The same learned justice, in his work entitled “The Growth of the Law”, comments further upon this subject as follows (The Growth of the Law, 1924 ed., p. 77) : “The development is merely a phase of the assault, now extending along the entire line, upon the ancient citadel of privity. In New York, there is a remedy in tort, regardless of privity against the negligent manufacturer, where the subject of the manufacture is likely to be dangerous to life (MacPherson v. Buick Motor Co., 217 N. Y. 382 [111 N. E. 1050, Ann. Cas. 19160, 440, L. R. A. 1916F, 696].) The things classified as dangerous have been steadily extended with a corresponding extension of the application of the remedy. They began with Thomas v. Winchester, 6 N. Y. 397 [57 Am. Dec. 455], and the sale of poisons. They have been widened until they include a scaffold (Devlin v. Smith, 89 N. Y. 470 [42 Am. Rep. 311] or an automobile (MacPherson v. Buick Motor Co., supra), or even pies or cakes when nails and other foreign substances have supplied ingredients not mentioned in the recipes of cook books.”

This same tendency in England is noted in a recent decision by the House of Lords, styled Donoghue v. Stevenson, (1932) Appeal Cases, 562, where the subject received extensive consideration and the doctrine announced by Mr. Justice Cardozo was approved.

This court has marched in complete step with these advancing judicial pronouncements. Witness among others the recent case of Dahms v. General Elevator Co., 214 Cal. 733 [7 Pac. (2d) 1013], where it is said (p. 740): “In many jurisdictions, in recent years, there has been a marked tendency to extend the exception under discussion beyond inherently dangerous articles to those articles which are [233]*233reasonably certain to place life and limb in peril if negligently prepared or constructed (citing cases).” See, also, to the same effect: Hall v. Barber Door Co., 218 Cal. 412 [23 Pac. (2d) 279], Kolberg v. Sherwin-Williams Co., 93 Cal. App. 609, 613 [269 Pac. 975], and Cliff v. California Spray Chemical Co., 83 Cal. App. 424 [257 Pac. 99].

We feel that no good purpose will be served by attempting to review at length the wide range of discussion that has attended the progressive development of the rules of law now governing causes involving this subject. Sufficeth it to say that from the principles stated we easily conclude that it was a proper question of fact for the jury as to whether or not an extension ladder of recent manufacture, when used as plaintiff was using it, became, because of defective construction or assembling, an instrument imminently dangerous to human life or limb.

But whether or not, as contended by appellant, the evidence shows, as a matter of law, freedom from actionable negligence in the construction and assembling of said ladder, presents a question not so easily resolved.
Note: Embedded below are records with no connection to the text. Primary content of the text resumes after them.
Lemma yields_retry_entry i w n :
  raw_ok w → listed i w → yields (retry_entry sched clock legacy i) (w, n) (λ r s, kept w s.1 ∧ r = Ok tt).
Proof using Hrely Hfail.
  intros Hw Hl. unfold retry_entry, engine_GetRaw. apply yields_bind, yields_try, yields_kept; [done|..].
  { intros e w1 Hk1 _ _. apply yields_bind, yields_mark_failed; [apply Hk1|by eapply listed_moves; [apply Hk1|]|].
    intros r w2 n2 Hk2. apply yields_ret. split; [by eapply kept_trans|done]. }
  intros w1 Hk1. cbn [fst snd]. destruct (listed_moves _ _ _ (proj2 Hk1) Hl) as (k & i0 & Hi & Ep).
  destruct (indexed_read w1 legacy _ _ _ (proj1 Hk1) Hi Ep) as (v & m & Hv & Ho & Hd & Ek & ->).
  apply yields_bind, yields_try. eapply yields_mono; [apply (yields_publish _ m); [apply Hk1| | |done|by right]|].
  - exists v. by rewrite Ek.
  - by rewrite Ek, Hi.
  - intros r [w2 n2] (Hk2 & _ & _). apply yields_ret. split; [by eapply kept_trans|done].
Qed.

Lemma yields_retry_entries l w n :
  raw_ok w → Forall (λ i, listed i w) l →
  yields (retry_entries sched clock legacy l) (w, n) (λ r s, kept w s.1 ∧ r = Ok tt).
Proof using Hrely Hfail.
  revert w n. induction l as [|i l IH]; intros w n Hw Hl; cbn; [apply yields_ret; auto|].
  apply Forall_cons in Hl as [Hi Hl]. apply yields_bind.
  eapply yields_mono; [by apply yields_retry_entry|]. intros r [w1 n1] [Hk1 ->]; cbn [fst snd] in *.
  eapply yields_mono; [apply IH; [apply Hk1|]|].
  - eapply Forall_impl; [exact Hl|]. intros i' Hi'. by eapply listed_moves; [apply Hk1|].
  - intros r s [Hk2 ->]. split; [by eapply kept_trans|done].
Qed.
Definition claim_due (now : Z) : NotifyIO (list Task) :=
  notify_call (λ r, let '(out, r) := ClaimDueTasks now 60000 20 r in (Ok out, r)).
(** [None] is a run that has not ended after [fuel] batches. *)
Fixpoint DeliverDue (fuel : nat) : NotifyIO (option unit) :=
  match fuel with
  | O => mret None
  | S fuel =>
    now ← now_millis;
    tasks ← claim_due now;
    if decide (tasks = []) then mret (Some tt)
    else _ ← deliver_each tasks; DeliverDue fuel
  end.

(** A sample message through a channel. *)
Definition Test (tenant channelID : string) (emails mobiles : list string) : NotifyIO unit :=
  '(channel, sealed) ← notify_read (GetChannel tenant channelID);
  match cipher_open tenant channelID sealed with
  | Err e => store_fails e
  | Ok secret =>
    let msg := mk_Message "【测试】炬联告警通知" "这是一条测试消息，收到即表示通知渠道配置可用。" "" emails mobiles
                 [("event", EvText "test"); ("tenantId", EvText tenant)] in
    n ← observe id;
    outcome ← local_step sched (λ w, (send_result n channel secret msg, w));
    match outcome with Some e => store_fails e | None => mret tt end
  end.
End service.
In this behalf the court instructed the jury as follows: “Because they are alleged by the plaintiff to be true, and are not denied by the defendant, the following facts are deemed to be proved: That if there were any defects in material, workmanship or construction, such defects were not possible of discovery by general observation or superficial examination; that if any such defects existed, they were hidden, latent and invisible. ...”
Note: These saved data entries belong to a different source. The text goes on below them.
(* ===== verification/NotifyRounds.v ===== *)
(** The delivery loop: progress of the tasks from batch to batch. *)
From S2P Require Import Prelude GoText SitesModel StoreIO AlarmModel AlarmStore NotifyModel.
From S2P Require Import NotifyService NotifyQueue NotifyDelivery.

Lemma Forall2_compose {A B C} (P : A → B → Prop) (Q : B → C → Prop) (R : A → C → Prop) l1 l2 l3 :
  (∀ x y z, P x y → Q y z → R x z) → Forall2 P l1 l2 → Forall2 Q l2 l3 → Forall2 R l1 l3.
Proof.
  intros HPQ HP. revert l3. induction HP; intros l3 HQ; inversion HQ; subst; constructor; eauto.
Qed.

(** ** Measures *)

Definition open_task (t : Task) : Prop := tk_Status t = StatusPending ∨ tk_Status t = StatusSending.
#[export] Instance open_task_dec t : Decision (open_task t).
Proof. unfold open_task. apply _. Defined.

(** The attempts a task has left. *)
Definition attempts_left (most : Z) (t : Task) : nat :=
  if decide (open_task t) then Z.to_nat (1 `max` (most - tk_Attempts t)) else 0.
Definition total_left (most : Z) (tasks : list Task) : nat := sum_list_with (attempts_left most) tasks.

(** An open task has a count of attempts that can go up. *)
Definition counted (t : Task) : Prop := open_task t → 0 <= tk_Attempts t < two63 - 1.

Lemma due_open now leases t : task_due now leases t → open_task t.
Proof. unfold task_due, open_task. tauto. Qed.
Lemma final_not_open t : final_status (tk_Status t) → ¬ open_task t.
Proof. unfold final_status, open_task. intros [-> |[-> | ->]] [?|?]; done. Qed.
Lemma attempts_left_open most t : open_task t → (1 ≤ attempts_left most t)%nat.
Proof. intros Ho. unfold attempts_left. rewrite decide_True by done. lia. Qed.
Lemma attempts_left_final most t : final_status (tk_Status t) → attempts_left most t = 0%nat.
Proof. intros Hf. unfold attempts_left. rewrite decide_False; [done|by apply final_not_open]. Qed.
Lemma attempts_left_sending most t : open_task t → attempts_left most (sending t) = attempts_left most t.
Proof.
  intros Ho. unfold attempts_left. rewrite (decide_True (P := open_task t)) by done.
  rewrite decide_True; [done|by right].
Qed.

(** A task after a delivery: nearer to its end, and waiting no longer than
    [until] for the next attempt. *)
Record moved (most until : Z) (x y : Task) : Prop := {
  mv_same : same_task x y;
  mv_left : (attempts_left most y < attempts_left most x)%nat;
  mv_status : final_status (tk_Status y) ∨ tk_Status y = StatusPending ∧ tk_NextAt y <= until;
  mv_counted : counted y }.

Lemma moved_trans most until until' x y z :
  until <= until' → moved most until x y → moved most until' y z → moved most until' x z.
Proof. intros Hu [S1 L1 _ _] [S2 L2 ? ?]. split; [by etrans|lia|done|done]. Qed.
Lemma moved_later most until until' x y : until <= until' → moved most until x y → moved most until' x y.
Proof. intros Hu [S1 L1 [?|[? ?]] ?]; split; auto. right. split; [done|lia]. Qed.
Lemma moved_sending most until x y : open_task x → moved most until (sending x) y → moved most until x y.
Proof.
  intros Ho [S1 L1 ? ?]. split; [|by rewrite attempts_left_sending in L1|done|done].
  etrans; [apply same_task_sending|done].
Qed.

Section rounds.
Context `{AlarmDetails, Platform, UpperCase, MapOrder}.
Context {D : Type} `{!Directory D, !SecretBox}.
Context (sched : store_schedule (notify_world D)).
Context (clock : nat → Z) (cancelled : nat → option error).
Context (send_result : nat → Channel → ChannelSecret → Message_t → option error).
Context (WebURL : string) (MaxAttempts : Z).
Implicit Types (t : Task) (w : notify_world D).
Abbreviation most := (maxAttempts MaxAttempts).
Context (Hmax : in_int64 MaxAttempts) (Hclock : ∀ n m, (n ≤ m)%nat → clock n <= clock m).

(** The next attempt is at most ten minutes after the [n]-th call. *)
Definition retry_until (n : nat) : Z := millis (clock n) + 600000.

Lemma retry_until_later n m : (n ≤ m)%nat → retry_until n <= retry_until m.
Proof using Hclock.
  intros Hle. unfold retry_until, millis. pose proof (Hclock n m Hle) as Hc.
  pose proof (Z.div_le_mono (clock n) (clock m) 1000000 ltac:(lia) Hc). lia.
Qed.

Lemma most_range : 1 <= most < two63.
Proof using Hmax.
  unfold maxAttempts, in_int64, two63 in *. case_decide; lia.
Qed.

Lemma retried_moved m n t cause :
  (m ≤ n)%nat → open_task t → counted t → moved most (retry_until n) t (retried MaxAttempts (clock m) t cause).
Proof using Hmax Hclock.
  intros Hm Ho Hc. pose proof most_range as Hr. specialize (Hc Ho).
  assert (wrap64 (tk_Attempts t + 1) = tk_Attempts t + 1) as Hw.
  { apply wrap64_small. unfold in_int64, two63 in *. lia. }
  unfold retried. cbv zeta. set (t1 := set tk_LastError _ _).
  assert (tk_Attempts t1 = tk_Attempts t + 1) as Ea by (cbn; exact Hw).
  rewrite Ea. case_decide as Hlast.
  - split; [done| |left; right; by left|intros [?|?]; done].
    rewrite attempts_left_final by (right; by left). by apply attempts_left_open.
  - split; [done| |right; split; [done|]|].
    + unfold attempts_left. rewrite (decide_True (P := open_task t)) by done.
      rewrite decide_True by (by left). cbn [tk_Attempts]. cbn in Ea |- *. lia.
    + cbn. etrans; [|by apply (retry_until_later m n)]. unfold retry_until, millis.
      pose proof (Z.le_min_r (wrap64 (wrap64 (wrap64 (Z.shiftl 1 (tk_Attempts t + 1)) * 15) * second)) (600 * second)) as Hmin.
      fold (retry_wait (tk_Attempts t + 1)) in Hmin |- *.
      replace (600 * second) with (600000 * 1000000) in Hmin by done.
      rewrite <-Z.div_add by lia. apply Z.div_le_mono; lia.
    + intros _. cbn in Ea |- *. lia.
Qed.

Lemma outcome_moved n t sent t' :
  open_task t → counted t → outcome clock MaxAttempts n t sent t' → moved most (retry_until n) t t'.
Proof using Hmax Hclock.
  intros Ho Hc Hout. destruct Hout as [reason|recipients reason|m cause Hm|recipients channel msg m Hm Hen Hmail
    |recipients channel msg e m Hm Hen Hmail].
  1, 2, 4: split; [done| |left; unfold final_status; cbn; auto|intros [?|?]; done];
    rewrite attempts_left_final by (unfold final_status; cbn; auto); by apply attempts_left_open.
  - by apply retried_moved.
  - by destruct (retried_moved m n addressed e Hm Ho Hc) as [S L ? ?]; split.
Qed.

(** ** One batch *)

(** The successful sends, by task. *)
Definition sent_ids (log : list delivery) : list Z :=
  (λ d, tk_ID (dl_task d)) <$> filter (λ d, dl_error d = None) log.

Lemma outcome_sent n t sent t' :
  outcome clock MaxAttempts n t sent t' →
  (length sent ≤ 1)%nat ∧ (sent_ids sent = [] ∨ sent_ids sent = [tk_ID t] ∧ tk_Status t' = StatusSent).
Proof using.
  destruct 1; (split; [cbn; lia|]); unfold sent_ids; try by left.
  by right.
Qed.

(** Only this worker changes the queue and its log. *)
Definition same_queue w w' : Prop :=
  nr_tasks (nw_store w') = nr_tasks (nw_store w) ∧ nr_leases (nw_store w') = nr_leases (nw_store w)
  ∧ nr_seq (nw_store w') = nr_seq (nw_store w).
#[export] Instance same_queue_preorder : PreOrder same_queue.
Proof.
  split; [done|]. intros w1 w2 w3 (E1 & E2 & E3) (F1 & F2 & F3).
  unfold same_queue. by rewrite F1, F2, F3.
Qed.
Context (Hqueue : ∀ n w, same_queue w (sc_env sched n w)).
Context (Hlog : ∀ n w, nw_sent (sc_env sched n w) = nw_sent w).
Abbreviation tasks_of w := (nr_tasks (nw_store w)).
Abbreviation leases_of w := (nr_leases (nw_store w)).

(** The tasks numbered [ids] have moved and the others are as they were. *)
Record batch_done (ids : list Z) (until : Z) w w' : Prop := {
  bd_tasks : Forall2 (λ x y, (tk_ID x ∉ ids) ∧ y = x ∨ tk_ID x ∈ ids ∧ moved most until x y)
               (tasks_of w) (tasks_of w');
  bd_leases : ∀ i, i ∉ ids → leases_of w' !! i = leases_of w !! i }.

Lemma batch_done_nil until w w' : same_queue w w' → batch_done [] until w w'.
Proof using.
  intros (Et & El & _). split; [|by rewrite El]. rewrite Et. apply Forall_Forall2_diag, Forall_forall.
  intros x _. left. split; [apply not_elem_of_nil|done].
Qed.

Lemma batch_done_app ids1 ids2 until1 until w w1 w2 :
  until1 <= until → batch_done ids1 until1 w w1 → batch_done ids2 until w1 w2 →
  batch_done (ids1 ++ ids2) until w w2.
Proof using.
  intros Hu [T1 L1] [T2 L2]. split.
  - eapply Forall2_compose; [|exact T1|exact T2]. cbn. intros x y z Hxy Hyz.
    assert (tk_ID y = tk_ID x) as E.
    { destruct Hxy as [[_ ->]|[_ [S _ _ _]]]; [done|by apply same_task_id]. }
    rewrite E in Hyz. rewrite not_elem_of_app, elem_of_app.
    destruct Hxy as [[Hn ->]|[Hi M1]], Hyz as [[Hn2 ->]|[Hi2 M2]]; [by left|right; auto..| |].
    + right. split; [by left|]. by eapply moved_later.
    + right. split; [by left|]. by eapply moved_trans.
  - intros i [H1' H2']%not_elem_of_app. by rewrite L2, L1.
Qed.

Lemma batch_done_ids ids until w w' : batch_done ids until w w' → task_ids (tasks_of w') = task_ids (tasks_of w).
Proof using.
  intros [T _]. apply list_eq_Forall2, Forall2_fmap, Forall2_flip. eapply Forall2_impl; [exact T|]. cbn.
  intros x y [[_ ->]|[_ [S _ _ _]]]; [done|by apply same_task_id].
Qed.

(** A task that was not in the batch is where it was. *)
Lemma batch_done_other ids until w w' x :
  batch_done ids until w w' → x ∈ tasks_of w → tk_ID x ∉ ids → x ∈ tasks_of w'.
Proof using.
  intros [T _] [i Hi]%list_elem_of_lookup Hn. destruct (Forall2_lookup_l _ _ _ _ _ T Hi) as (y & Hy & Hxy).
  destruct Hxy as [[_ ->]|[? _]]; [by eapply list_elem_of_lookup_2|done].
Qed.

Lemma put_task_done until t t' w :
  NoDup (task_ids (tasks_of w)) → t ∈ tasks_of w → moved most until t t' →
  batch_done [tk_ID t] until w (w <| nw_store := (FinishTask t' (nw_store w)).2 |>)
  ∧ (FinishTask t' (nw_store w)).1 = Ok tt ∧ t' ∈ nr_tasks (FinishTask t' (nw_store w)).2.
Proof using.
  intros Hnd Ht Hm. pose proof (same_task_id _ _ (mv_same _ _ _ _ Hm)) as E.
  rewrite FinishTask_spec by done. rewrite decide_True by (rewrite E; by apply list_elem_of_fmap_2).
  split_and!; [|done|].
  2:{ cbn. apply list_elem_of_fmap. exists t. split; [|done]. unfold put_task. by rewrite decide_True. }
  split; cbn.
  - apply Forall2_fmap_r, Forall_Forall2_diag, Forall_forall. intros x Hx. cbn beta.
    unfold put_task. rewrite E. destruct (decide (tk_ID x = tk_ID t)) as [Ex|Ex].
    + right. split; [rewrite Ex; left|]. by rewrite (task_by_id _ _ _ Hnd Hx Ht Ex), decide_True.
    + left. split; [by intros ?%list_elem_of_singleton|]. by rewrite decide_False.
  - intros i Hi. rewrite lookup_delete_ne; [done|]. intros <-. apply Hi. rewrite E. left.
Qed.

(** A batch of tasks as a claim hands it out. *)
Record batch_ready (ts : list Task) w : Prop := {
  br_ids : NoDup (task_ids (tasks_of w));
  br_once : NoDup (task_ids ts);
  br_stored : ∀ t, t ∈ ts → t ∈ tasks_of w ∧ tk_Status t = StatusSending ∧ counted t }.

(** The log of a batch and the tasks it reports as sent. *)
Record batch_log (ts : list Task) w w' (new : list delivery) : Prop := {
  bl_log : nw_sent w' = nw_sent w ++ new;
  bl_length : (length new ≤ length ts)%nat;
  bl_once : NoDup (sent_ids new);
  bl_ids : ∀ i, i ∈ sent_ids new → i ∈ task_ids ts }.
Definition sent_stored (new : list delivery) w : Prop :=
  ∀ i, i ∈ sent_ids new → ∃ y, y ∈ tasks_of w ∧ tk_ID y = i ∧ tk_Status y = StatusSent.

Definition batch_post (ts : list Task) w n (r : res unit) (s : notify_world D * nat) : Prop :=
  (n ≤ s.2)%nat ∧ ∃ new, batch_log ts w s.1 new ∧
    (r = Ok tt → batch_done (task_ids ts) (retry_until s.2) w s.1 ∧ sent_stored new s.1).

Lemma sent_ids_app l l' : sent_ids (l ++ l') = sent_ids l ++ sent_ids l'.
Proof using. unfold sent_ids. by rewrite filter_app, fmap_app. Qed.

Lemma yields_deliver_one t w n :
  batch_ready [t] w →
  yields (deliver sched clock cancelled send_result WebURL MaxAttempts t) (w, n) (batch_post [t] w n).
Proof using Hmax Hclock Hqueue Hlog.
  intros [Hnd _ Hst]. destruct (Hst t ltac:(left)) as (Ht & Hs & Hc).
  eapply yields_mono; [apply (delivers_task sched clock cancelled send_result WebURL MaxAttempts
    same_queue Hqueue ltac:(done) Hlog t w n)|].
  intros r [w' n'] (sent & _ & Hn & t' & w1 & Hout & HR1 & E1 & w0 & HR0 & E0 & Hend). cbn in *.
  pose proof (outcome_sent _ _ _ _ Hout) as [Hlen Hsent].
  apply outcome_moved in Hout as Hm; [|by right|done].
  assert (same_queue w w0) as HR by (by etrans). destruct HR as (Et & El & Es).
  split; [cbn; lia|]. exists sent. cbn. split.
  - split; [|done| |].
    + destruct Hend as [(e & _ & ->)|[_ ->]]; cbn; congruence.
    + destruct Hsent as [-> |[-> _]]; [apply NoDup_nil_2|apply NoDup_singleton].
    + intros i. destruct Hsent as [-> |[-> _]]; [by intros ?%not_elem_of_nil|done].
  - intros ->. destruct Hend as [(e & ? & _)|[Eok ->]]; [done|].
    destruct (put_task_done (retry_until n') t t' w0) as (Hd & _ & Hin); [by rewrite Et..|done|]. split.
    + eapply (batch_done_app [] [tk_ID t]); [done| |exact Hd]. by apply batch_done_nil.
    + intros i Hi. destruct Hsent as [E|[E Hst']]; rewrite E in Hi; [by apply not_elem_of_nil in Hi|].
      apply list_elem_of_singleton in Hi as ->. exists t'. split; [done|]. split; [|done].
      by apply same_task_id, Hm.
Qed.

Lemma batch_log_widen t ts w w' new : batch_log [t] w w' new → batch_log (t :: ts) w w' new.
Proof using.
  intros [E Hl Ho Hi]. split; [done|cbn in *; lia|done|].
  intros i H'%Hi. apply list_elem_of_singleton in H' as ->. left.
Qed.

Lemma batch_log_cons t ts w w1 w' new1 new2 :
  NoDup (task_ids (t :: ts)) → batch_log [t] w w1 new1 → batch_log ts w1 w' new2 →
  batch_log (t :: ts) w w' (new1 ++ new2).
Proof using.
  intros [Hni _]%NoDup_cons [E1 L1 O1 I1] [E2 L2 O2 I2]. split.
  - by rewrite E2, E1, (assoc_L (++)).
  - rewrite length_app. cbn in *. lia.
  - rewrite sent_ids_app. apply NoDup_app. split_and!; [done| |done].
    intros i Hi%I1 Hi2%I2. by apply list_elem_of_singleton in Hi as ->.
  - intros i. rewrite sent_ids_app. intros [Hi%I1|Hi%I2]%elem_of_app; [|by right].
    apply list_elem_of_singleton in Hi as ->. left.
Qed.

Lemma batch_ready_rest t ts until w w1 :
  batch_ready (t :: ts) w → batch_done (task_ids [t]) until w w1 → batch_ready ts w1.
Proof using.
  intros [Hnd [Hni Hnd2]%NoDup_cons Hst] Hd. split.
  - by rewrite (batch_done_ids _ _ _ _ Hd).
  - done.
  - intros t2 Ht2. destruct (Hst t2) as (? & ? & ?); [by right|]. split; [|done].
    eapply batch_done_other; [done..|]. intros E%list_elem_of_singleton. apply Hni. rewrite <-E.
    by apply list_elem_of_fmap_2.
Qed.

Lemma yields_deliver_each ts : ∀ w n,
  batch_ready ts w →
  yields (deliver_each sched clock cancelled send_result WebURL MaxAttempts ts) (w, n) (batch_post ts w n).
Proof using Hmax Hclock Hqueue Hlog.
  induction ts as [|t ts IH]; intros w n Hb; cbn [deliver_each].
  { apply yields_ret. split; [done|]. exists []. split.
    - split; [by rewrite app_nil_r|done|apply NoDup_nil_2|by intros ? ?%not_elem_of_nil].
    - intros _. split; [by apply batch_done_nil|by intros ? ?%not_elem_of_nil]. }
  pose proof (br_once _ _ Hb) as Honce. apply yields_bind. eapply yields_mono; [apply yields_deliver_one|].
  { destruct Hb as [Hnd _ Hst]. split; [done|apply NoDup_singleton|].
    intros x ->%list_elem_of_singleton. apply Hst. left. }
  intros [[]|e] [w1 n1] (Hn1 & new1 & Hlog1 & Hd1).
  2:{ split; [done|]. exists new1. split; [by apply batch_log_widen|done]. }
  destruct (Hd1 eq_refl) as [Hdone1 Hsent1]. cbn in Hn1, Hdone1, Hsent1.
  eapply yields_mono; [apply (IH w1 n1); by eapply batch_ready_rest|].
  intros r [w2 n2] (Hn2 & new2 & Hlog2 & Hd2). cbn in Hn2.
  split; [cbn; lia|]. exists (new1 ++ new2). split; [by eapply batch_log_cons|].
  intros ->. destruct (Hd2 eq_refl) as [Hdone2 Hsent2]. split.
  - eapply (batch_done_app [tk_ID t]); [|exact Hdone1|exact Hdone2]. by apply retry_until_later.
  - intros i. rewrite sent_ids_app. intros [Hi|Hi]%elem_of_app; [|by apply Hsent2].
    destruct (Hsent1 _ Hi) as (y & Hy & Ey & Hst). exists y. split; [|done].
    eapply batch_done_other; [done..|]. apply (bl_ids _ _ _ _ Hlog1) in Hi.
    apply list_elem_of_singleton in Hi. rewrite Ey, Hi. by apply NoDup_cons in Honce as [? _].
Qed.
End rounds.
The effect of this instruction was practically to exonerate the plaintiff from the charge of contributory negligence, but it also had the effect of strengthening defendant’s claim that it used ordinary care in the manufacture of said ladder. It practically reduced the case to one where the judgment of an expert in the texture of woods alone might have detected infirmity in the rung. Whether the standard of manufacture in the trade required the employment of such an expert does not clearly appear nor does it clearly appear that the employees of defendant were not such experts. Moreover, the experts who testified for plaintiff were so shaken and weakened upon cross-examination as to practically demonstrate the unreliability of their opinions.

[234]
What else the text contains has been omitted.